Le monde de demain quoi qu'il advienne nous appartient" ... encore que !
A l'instar de celui qui braillait cet hymne hip-hop et, sur le même album, "Quelle reconnaissance devrais-je avoir pour la France?",
à savoir ce blaireau qui jadis ne pouvait que fasciner et aujourd'hui
fait au mieux pitié, j'ai nommé Joey Starr, on est revenus à de plus sages dispositions, générationnellement parlant.

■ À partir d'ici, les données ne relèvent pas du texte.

(** * Desert Weighmaster Control: the weighbridge log of [page.tsx]

    A shallow embedding of the record store, the entry form and the
    search view of [src/webapp/src/app/page.tsx], and the properties of
    the specification proved (or refuted) on it.

    Modelling conventions.
    - JavaScript strings are [string]s of 8-bit characters; only the
      ASCII part of [trim], [toLowerCase] and [toUpperCase] is modelled
      (characters above 127 are left alone and are never white space).
    - JavaScript numbers are modelled in exact decimal arithmetic: a
      [number] is [NaN] or a value, and a value is an integer of [Z], a
      number with finitely many decimals, or an infinity.  [Number]
      reads every numeric literal JavaScript reads (sign, decimals,
      exponent, [Infinity], hexadecimal, octal and binary integers,
      surrounding white space, the empty text as 0) and gives [NaN] on
      every other text.  What double precision adds is outside the
      model: rounding to 53 bits (so 0.3 - 0.1 is 0.2 here), overflow
      and underflow, minus zero, and the exponent notation [toString]
      uses from 1e21 on.
    - [Math.random] and [new Date] are oracles of a [World] that the
      handlers thread through a small state monad. *)

From Stdlib Require Import List Arith ZArith Lia Bool.
From Stdlib Require Import Strings.String Strings.Ascii.
From Stdlib Require Import Numbers.DecimalString Numbers.DecimalPos.
From Equations Require Import Equations.
Import ListNotations.

Local Open Scope string_scope.
Local Open Scope Z_scope.

(** ** JavaScript strings *)

Module Js.

(** White space removed by [String.prototype.trim], ASCII part:
    TAB, LF, VT, FF, CR and SPACE. *)
Definition isWhite (c : ascii) : bool :=
  let n := nat_of_ascii c in
  ((9 <=? n) && (n <=? 13))%nat || (n =? 32)%nat.

Fixpoint trimStart (s : string) : string :=
  match s with
  | EmptyString => EmptyString
  | String c r => if isWhite c then trimStart r else s
  end.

Oh, je ne dis pas qu'on ne prétend pas le contraire. Le poing levé
plus que jamais, parce que c'est le credo inconscient d'une bonne part
de la population, rebelle par consensus et par esprit poseur, on est
encore enclin à demander que des têtes tombent et que des choses soient
bouleversées si ça paraît faisaible, mais quand même. Dans une société
qui voit dans Sarkozy un homme providentiel ou une tête de turc bien
commmode, une société abreuvée de messages culturels de subversion qui
ne font que rallier à un consensus mou autour de l'idée poseuse d'un
anticonformisme qui n'en finit plus d'être digéré par le mainstream, comment s'étonner que la vraie subversion
émerge dans des zones absolument pas consensuelles, radicales par
besoin vital de démarcation? Sans déconner, depuis quelques années on
célèbre le retour du rock teigneux
(sous-entendu : le vrai), et qui on place sur un piédestal? Franz
ferdinand? The Hives? The Libertines? C'est du rock, ça? Les Kills, les
White Stripes, les Detroit Cobras, ok, mais des gens comme John
Spencer, Tom Waits ou PJ Harvey n'ont jamais cessé de faire vivre le
rock incandescent, trempé dans le blues le plus tellurien, merde alors.

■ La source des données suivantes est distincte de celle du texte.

Lemma burn_txids_witness :
  let id := Sample.hash x01 in
  let db1 := (Update Sample.emptyDB (DbPutBitcoinBurnTxIDWithTxn id)).1 in
  let db2 := (Update db1 (DbDeleteBitcoinBurnTxIDWithTxn id)).1 in
  DbExistsBitcoinBurnTxID db1 id = true
  ∧ (id ∈ DbGetAllBitcoinBurnTxIDs db1)
  ∧ DbExistsBitcoinBurnTxID db2 id = false
  ∧ (id ∉ DbGetAllBitcoinBurnTxIDs db2).
Proof.
  intros id db1 db2.
  destruct (burn_txids Sample.emptyDB db1 db2 id) as (_ & _ & H3 & H4 & H5 & H6 & _).
  - intros k [v Hk]. simpl in Hk. by rewrite lookup_empty in Hk.
  - apply run_eq. vm_compute. reflexivity.
  - apply run_eq. vm_compute. reflexivity.
  - done.
Defined.

(** *** Diamonds and UTXOs *)

Lemma diamond_put_get_delete_witness :
  let diamondEntry :=
    MkDiamondEntry (Sample.pkid x01) (Sample.pkid x02) (Sample.hash x03) 1 in
  let db1 := (DbPutDiamondMappings Sample.emptyDB diamondEntry).1 in
  let db2 := (DbDeleteDiamondMappings db1 (Sample.pkid x02) (Sample.pkid x01)
                (Sample.hash x03)).1 in
  DbGetDiamondMappings db1 (Sample.pkid x02) (Sample.pkid x01) (Sample.hash x03)
  = Some diamondEntry
  ∧ DbGetDiamondMappings db2 (Sample.pkid x02) (Sample.pkid x01) (Sample.hash x03) = None.
Proof.
  intros diamondEntry db1 db2.
  destruct (diamond_put_get_delete Sample.emptyDB db1 db2 diamondEntry)
    as (H1 & _ & H3 & _).
  - vm_compute. sample_eq.
  - vm_compute. discriminate.
  - apply run_eq. vm_compute. reflexivity.
  - apply run_eq. vm_compute. reflexivity.
  - split; [exact H1|exact H3].
Defined.

Lemma utxo_put_get_delete_witness :
  ∃ txn1 txn2,
    PutMappingsForUtxoWithTxn sample_utxoKey sample_utxoEntry
      (NewTransaction Sample.emptyDB true) = (txn1, Ok tt)
    ∧ DbGetUtxoEntryForUtxoKeyWithTxn txn1 sample_utxoKey = Some sample_utxoEntry
    ∧ DeleteUnmodifiedMappingsForUtxoWithTxn sample_utxoKey txn1 = (txn2, Ok tt)
    ∧ DbGetUtxoEntryForUtxoKeyWithTxn txn2 sample_utxoKey = None.
Proof.
  destruct (utxo_put_get_delete (NewTransaction Sample.emptyDB true)
              sample_utxoKey sample_utxoEntry)
    as (txn1 & txn2 & H1 & H2 & _ & H4 & H5 & _).
  - reflexivity.
  - simpl. lia.
  - reflexivity.
  - vm_compute. reflexivity.
  - by exists txn1, txn2.
Defined.
(* ===== verification/Proc.v ===== *)
(** The objects process creation (fork.c) shares or copies besides the
    scheduler's: filesystem information, file tables, signal handlers, the
    signal state of a thread group, and the process part of [task_struct].

    Resources whose code is outside the repository (credentials, namespaces,
    security blobs, ...) are tokens: [fk_held] lists, per task, those that have
    been acquired and not released. *)
From S2P Require Import Prelude.

Record fs_struct : Type := Mk_fs {
  fs_users : Z;
  fs_in_exec : bool;
}.
#[export] Instance eta_fs : Eta fs_struct := fun x => Mk_fs (fs_users x) (fs_in_exec x).

Record files_struct : Type := Mk_files { files_count : Z }.
#[export] Instance eta_files : Eta files_struct := fun x => Mk_files (files_count x).

Record sighand_struct : Type := Mk_sighand { sh_count : Z }.
#[export] Instance eta_sighand : Eta sighand_struct := fun x => Mk_sighand (sh_count x).

(** [sig_multiprocess] lists the tasks inside copy_process() that collect the
    signals sent to the group. *)
Record signal_struct : Type := Mk_signal {
  sig_nr_threads : Z;
  sig_live : Z;
  sig_sigcnt : Z;
  sig_unkillable : bool;         (* flags & SIGNAL_UNKILLABLE *)
  sig_has_child_subreaper : bool;
  sig_is_child_subreaper : bool;
  sig_oom_score_adj : Z;
  sig_oom_score_adj_min : Z;
  sig_oom_mm : Z;
  sig_curr_target : Z;
  sig_multiprocess : list Z;
  sig_pid_tgid : Z;              (* pids[] *)
  sig_pid_pgid : Z;
  sig_pid_sid : Z;
}.
#[export] Instance eta_signal : Eta signal_struct := fun x =>
  Mk_signal (sig_nr_threads x) (sig_live x) (sig_sigcnt x) (sig_unkillable x)
    (sig_has_child_subreaper x) (sig_is_child_subreaper x) (sig_oom_score_adj x)
    (sig_oom_score_adj_min x) (sig_oom_mm x) (sig_curr_target x) (sig_multiprocess x)
    (sig_pid_tgid x) (sig_pid_pgid x) (sig_pid_sid x).

(** The fields of [task_struct] that fork.c uses and the scheduler does not. *)
Record proc_info : Type := Mk_proc {
  pi_fs : Z;
  pi_files : Z;
  pi_sighand : Z;
  pi_signal : Z;
  pi_tgid : Z;
  pi_group_leader : Z;
  pi_real_parent : Z;
  pi_parent_exec_id : Z;
  pi_self_exec_id : Z;
  pi_exit_signal : Z;
  pi_pdeath_signal : Z;
  pi_clear_child_tid : Z;
  pi_vfork_done : Z;
  pi_thread_pid : Z;
  pi_io_context : Z;
  pi_stack_refcount : Z;
  pi_rcu_users : Z;
  pi_children : list Z;
}.
#[export] Instance eta_proc : Eta proc_info := fun x =>
  Mk_proc (pi_fs x) (pi_files x) (pi_sighand x) (pi_signal x) (pi_tgid x) (pi_group_leader x)
    (pi_real_parent x) (pi_parent_exec_id x) (pi_self_exec_id x) (pi_exit_signal x)
    (pi_pdeath_signal x) (pi_clear_child_tid x) (pi_vfork_done x) (pi_thread_pid x)
    (pi_io_context x) (pi_stack_refcount x) (pi_rcu_users x) (pi_children x).

Definition proc0 : proc_info := Mk_proc 0 0 0 0 0 0 0 0 0 0 0 0 0 0 0 0 0 [].

(** Tokens of the resources a new task acquires. *)
Inductive token : Type :=
| T_stack | T_scs | T_nproc | T_creds | T_delayacct | T_kthread | T_mempolicy | T_perf | T_audit
| T_security | T_semundo | T_namespaces | T_io | T_thread | T_pid | T_pidfd | T_pidfile | T_cgroup
| T_seccomp
(* credentials and namespaces unshare() has made and not yet installed *)
| T_new_cred | T_new_nsproxy.

#[export] Instance token_eq_dec : EqDecision token.
Proof. solve_decision. Defined.

Record fork_state : Type := Mk_fork {
  fk_fs : gmap Z fs_struct;
  fk_files : gmap Z files_struct;
  fk_sighand : gmap Z sighand_struct;
  fk_signal : gmap Z signal_struct;
  fk_nr_threads : Z;
  fk_max_threads : Z;
  fk_total_forks : Z;
  fk_process_counts : Z;
  fk_tasks : list Z;             (* init_task.tasks *)
  fk_held : list (token * Z);
}.
#[export] Instance eta_fork : Eta fork_state := fun x =>
  Mk_fork (fk_fs x) (fk_files x) (fk_sighand x) (fk_signal x) (fk_nr_threads x) (fk_max_threads x)
    (fk_total_forks x) (fk_process_counts x) (fk_tasks x) (fk_held x).

Definition fork0 : fork_state := Mk_fork ∅ ∅ ∅ ∅ 0 0 0 0 [] [].

(** Release one token. *)
Fixpoint remove_token (t : token) (p : Z) (l : list (token * Z)) : list (token * Z) :=
  match l with
  | [] => []
  | (t', p') :: l' =>
      if (bool_decide (t = t') && (p =? p'))%bool then l' else (t', p') :: remove_token t p l'
  end.

Lemma remove_token_head t p l : remove_token t p ((t, p) :: l) = l.
Proof. cbn. by rewrite bool_decide_true, Z.eqb_refl. Qed.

Plus généralement, l'invasion des écrans médiatiques et donc de la société entière par le vocabulaire contestataire
et les "valeurs" propices à l'insoumission et à la reconnaissance de la
culture des marges est presque absolument réalisé. C'est, bien sûr, lié à
l'arrivée aux manettes créatives et financières de gens issus de
générations baignées dans ces idées. Et justement, ils en tirent quoi? Une attitude, essentiellement, une certaine forme de conformisme branché. Les artistes français qui émergent sont au mieux gentiment caustiques,
voire franchement cyniques, et ça marche à fond chez les trentenaires
dont je suis. Ne produira-t-on que des albums bien troussés où chacun
fait son petit malin? Ou bien des rebelles évoluant en vase clos, dans
la mouvance reggae-ragga-chanson française, teufeur techno, etc... ne
s'adressant qu'à des gens qui leur ressemblent, n'envahissant aucun espace rétif, prêchant des convertis, quoi?
Bien sûr, c'est plus compliqué que jamais. S'il était aussi simple de réagir et de proposer une alternative construite
au démantellement social qu'opèrent les séides de l'OMC et de la banque
Mondiale, ou de leur succursale "idéologique" le MEDEF, nous n'en
serions pas là. L'érosion se fait devant des peuples tétanisés,
"ignarisés" ou confortés dans l'illusion d'être de ceux qui n'en pensent pas moins.
Des peuples qui se sentent finalement sans autre choix que de montrer
leur mécontententement et leur appartenance à des idées "rebelles", par
principe et faute de mieux. Et on passe tous pour des blaireaux. Mais moins que Joey Starr, tout de même.